Monthly Archives: July 2013
This week’s recipe for French Fridays with Dorie was barely a recipe. The selection was Dieter’s Tartine, an open-faced sandwich that Parisian women enjoy at the café next door to the famous Poilâne bakery.
I had no time for shopping this week, so took some liberties to work with what I had on-hand. For the bread, I used toasted a slice of the sourdough rye bread I usually have for breakfast. For the spread, I used goat cheese. I topped this with the recommended tomato and cucumber cubes, which were part of this week’s farm share, simply seasoned with salt and pepper. Finally, I sprinkled it all with herbes de Provence.
I did not have this for lunch, but rather for breakfast. Actually, my typical breakfast is toast with cheese, often goat cheese, so the fresh summery salad on top was an interesting addition to something I eat all the time.
The tartine wasn’t spectacular, but it was good. It would never satisfy me for lunch, but for breakfast, I enjoyed it.
At some point, I’ll might try this with fromage blanc, once I find some, because I’ve never tried that kind of cheese before. I won’t even try to make my own substitution because I cannot bear the sight of cottage cheese. The thought of actually ingesting it would push me over the edge.
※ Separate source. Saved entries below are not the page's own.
(** ** Passwords encrypted by the browser *)

Section CryptoProps.
Variable base64_decode : string → result bytes.
Variable base64_encode : bytes → string.
Variable md5 : bytes → bytes.
Variables cbc_decrypt cbc_encrypt : bytes → bytes → bytes → bytes.
Hypothesis base64_inverse : ∀ b, base64_decode (base64_encode b) = Ok b.
Hypothesis md5_length : ∀ b, length (md5 b) = 16%nat.
(** CBC on whole blocks, with a key of 32 and a vector of 16 bytes. *)
Hypothesis cbc_inverse : ∀ key iv p,
  length key = 32%nat → length iv = 16%nat → (length p `mod` 16 = 0)%nat →
  cbc_decrypt key iv (cbc_encrypt key iv p) = p.
Hypothesis cbc_length : ∀ key iv p, length (cbc_encrypt key iv p) = length p.

(** What CryptoJS computes in the browser. *)
Definition pkcs7 (p : bytes) : bytes :=
  let n := (16 - length p `mod` 16)%nat in p ++ replicate n (Ascii.ascii_of_nat n).
Definition cryptojs_encrypt (passphrase salt plain : bytes) : string :=
  let '(key, iv) := evpBytesToKey md5 passphrase salt 32 16 in
  base64_encode (salted ++ salt ++ cbc_encrypt key iv (pkcs7 plain)).

Lemma evp_loop_length n passphrase salt total d di :
  (total ≤ length d + 16 * n)%nat →
  (total ≤ length (evp_loop md5 n passphrase salt total d di))%nat.
Proof.
  revert d di. induction n as [|n IH]; intros d di Hl; cbn [evp_loop]; case_bool_decide; try lia.
  apply IH. rewrite length_app, md5_length. lia.
Qed.

Lemma evpBytesToKey_length passphrase salt k i :
  length (evpBytesToKey md5 passphrase salt k i).1 = k ∧
  length (evpBytesToKey md5 passphrase salt k i).2 = i.
Proof.
  unfold evpBytesToKey. cbn [fst snd].
  pose proof (evp_loop_length (k + i) passphrase salt (k + i) [] []) as Hl. cbn in Hl.
  rewrite !length_take, length_drop. lia.
Qed.

Lemma pkcs7_blocks p : (length (pkcs7 p) `mod` 16 = 0)%nat.
Proof.
  unfold pkcs7. rewrite length_app, length_replicate.
  pose proof (Nat.mod_upper_bound (length p) 16 ltac:(lia)).
  pose proof (Nat.div_mod_eq (length p) 16) as E.
  replace (length p + _)%nat with (0 + (length p / 16 + 1) * 16)%nat by lia.
  by rewrite Nat.Div0.mod_add.
Qed.

Lemma unpad_pkcs7 p : unpad (pkcs7 p) = Ok p.
Proof.
  unfold unpad, pkcs7. pose proof (Nat.mod_upper_bound (length p) 16 ltac:(lia)).
  remember (16 - length p `mod` 16)%nat as n eqn:En. destruct n as [|n]; [lia|].
  replace (replicate (S n) _) with (replicate n (Ascii.ascii_of_nat (S n)) ++ [Ascii.ascii_of_nat (S n)])
    by (by rewrite <- replicate_S_end).
  rewrite app_assoc, last_snoc. rewrite Ascii.nat_ascii_embedding by lia.
  rewrite bool_decide_false; [|rewrite !length_app, length_replicate; unfold BlockSize; cbn; lia].
  f_equal. rewrite <- app_assoc, !length_app, length_replicate. cbn [length].
  replace (length p + (n + 1) - S n)%nat with (length p) by lia. by rewrite take_app_length.
Qed.
(* ===== verification/GoPath.v ===== *)
(** * The parts of Go's path, strings and strconv packages the file service uses

    A path is split at its slashes into components; [Clean] runs over them
    with a stack, which is what the byte loop of package path does with its
    output buffer and its mark for leading ".." components. *)

From Stdlib Require Import Ascii DecimalString.
From S2P Require Import Prelude GoStrings.

Local Open Scope string_scope.
Open Scope Z_scope.

(** ** strings and strconv *)

(** [strings.Contains]. *)
Fixpoint Contains (s sub : string) : bool :=
  HasPrefix s sub || match s with EmptyString => false | String _ r => Contains r sub end.

(** [strings.ReplaceAll] with a one-byte pattern. *)
Fixpoint ReplaceAll (s : string) (old : ascii) (new : string) : string :=
  match s with
  | EmptyString => EmptyString
  | String x r => (if Ascii.eqb x old then new else String x EmptyString) +:+ ReplaceAll r old new
  end.

(** [strings.HasSuffix], [strings.TrimSuffix]. *)
Definition string_rev (s : string) : string :=
  String.string_of_list_ascii (reverse (String.list_ascii_of_string s)).
Definition HasSuffix (s suf : string) : bool := HasPrefix (string_rev s) (string_rev suf).
Definition TrimSuffix (s suf : string) : string :=
  if HasSuffix s suf then String.substring 0 (String.length s - String.length suf) s else s.

(** [strconv.ParseInt(s, 10, 64)] accepts what [Atoi] accepts. *)
Definition ParseInt (s : string) : result Z := Atoi s.
(** [strconv.ParseUint(s, 10, 32)]: digits only. *)
Definition ParseUint32 (s : string) : result Z :=
  match NilZero.uint_of_string s with
  | None => Err ErrSyntax
  | Some d => let z := Z.of_uint d in if z <? 2 ^ 32 then Ok z else Err ErrRange
  end.

(** ** path *)

Notation slash := ("/"%char) (only parsing).

Definition IsAbs (p : string) : bool := HasPrefix p "/".

(** One component on the stack (last component first). *)
Definition push_component (rooted : bool) (st : list string) (c : string) : list string :=
  if String.eqb c "" || String.eqb c "." then st
  else if String.eqb c ".." then
    match st with
    | [] => if rooted then [] else [".."]
    | t :: st' => if String.eqb t ".." then ".." :: st else st'
    end
  else c :: st.
Definition clean_components (rooted : bool) (cs : list string) : list string :=
  reverse (foldl (push_component rooted) [] cs).

(** [path.Clean]. *)
Definition Clean (p : string) : string :=
  let rooted := IsAbs p in
  let cs := clean_components rooted (Split slash p) in
  if rooted then "/" +:+ Join "/" cs
  else match cs with [] => "." | _ => Join "/" cs end.

(** [path.Join] of two elements. *)
Definition path_Join (a b : string) : string :=
  if String.eqb a "" then (if String.eqb b "" then "" else Clean b)
  else Clean (a +:+ "/" +:+ b).

(** The text after the last slash and the text up to and including it. *)
Definition last_element (p : string) : string := default "" (last (Split slash p)).
Definition dir_part (p : string) : string :=
  String.substring 0 (String.length p - String.length (last_element p)) p.

Fixpoint strip_slashes (l : list ascii) : list ascii :=
  match l with
  | c :: r => if Ascii.eqb c slash then strip_slashes r else l
  | [] => []
  end.

(** [path.Base], [path.Dir], [path.Ext]. *)
Definition Base (p : string) : string :=
  if String.eqb p "" then "."
  else
    let q := String.string_of_list_ascii
               (reverse (strip_slashes (reverse (String.list_ascii_of_string p)))) in
    let b := last_element q in
    if String.eqb b "" then "/" else b.
Definition Dir (p : string) : string := Clean (dir_part p).
Definition Ext (p : string) : string :=
  match reverse (Split "."%char (last_element p)) with
  | e :: _ :: _ => "." +:+ e
  | _ => ""
  end.

Example clean_ex1 : Clean "/home/ann/../bob//x/." = "/home/bob/x".
Proof. vm_compute. reflexivity. Qed.
Example clean_ex2 : Clean "../a/../../b" = "../../b".
Proof. vm_compute. reflexivity. Qed.
Example clean_ex3 : (Clean "", Clean "/..", Clean "a/..") = (".", "/", ".").
Proof. vm_compute. reflexivity. Qed.
Example base_ex : (Base "/a/b//", Base "/", Base "", Dir "/a/b", Dir "b", Ext "x.tar.gz", Ext "a.b/c")
  = ("b", "/", ".", "/a", ".", ".gz", "").
Proof. vm_compute. reflexivity. Qed.
Example trim_suffix_ex : (TrimSuffix "data.zip" ".zip", TrimSuffix "data" "") = ("data", "data").
Proof. vm_compute. reflexivity. Qed.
This week’s recipe for French Fridays with Dorie is Mediterranean Swordfish with Frilly Herb Salad. I do love fish, any kind of fish. Normally, fish at my house is grilled in the warm months and broiled in the cooler ones.
A fishmonger is one of the vendors at our weekly farmers’ market. They had swordfish on offer, fresh from the pier that morning. In addition, a large bunch of parsley and some dill were part of my weekly CSA share at another farm. Those fresh herbs plus a few perennial herbs (thyme, oregano, savory, lemon balm) from my backyard garden rounded out what I needed to make this meal.
The fish briefly sits in a lemony-capery marinade that reminded me of the sauce for chicken piccata (though I forgot to add the onion). While it soaks up the flavors for an hour, you can use some of that time to clean and destem the herbs for the accompanying salad garnish. I loved that the salad used whole leaves of the parsley and other herbs making this step quite simple.
This recipe gave a grilling option, but I am not the family griller. I was in a hurry the night I prepared this dish so I following the instructions in the recipe and pan-seared the fish instead. What a pleasant surprise! This was practically fast food. The swordfish cooked quickly and to perfection after just 5 minutes in the pan. The steaks had a lovely browned crust, and the tangy sauce (the marinade heated up) was delicious.
Just before serving, the herbs are tossed with a little olive oil and lemon juice. The fish is topped with sauce, and then the herb salad, which makes an impressive plating. I made a fava bean salad to fill out the plate. More on that later this weekend.
As with so many recipes in this book, I will make this one again, both as a whole and just its individual components. This new (to me) way of making fish will come in handy on a harried evening and in the winter when the grill is not an option. The herb salad is something easy made from things I always have around, especially with an herb garden just outside the kitchen door. I look forward to experimenting with different combinations.
I was AWOL last week. Endless exhausting heat and (not exhausting or endless) weekend visitors proved too much of a distraction to get it together to either shop for the ingredients for this summery dessert or, having skipped it, reading my colleagues posts. I made a third of the recipe and enjoyed two mini-clafoutis (or would that be clafoutettes) myself yesterday. I plan to catch up on posts when I check out everyone’s swordfish this weekend.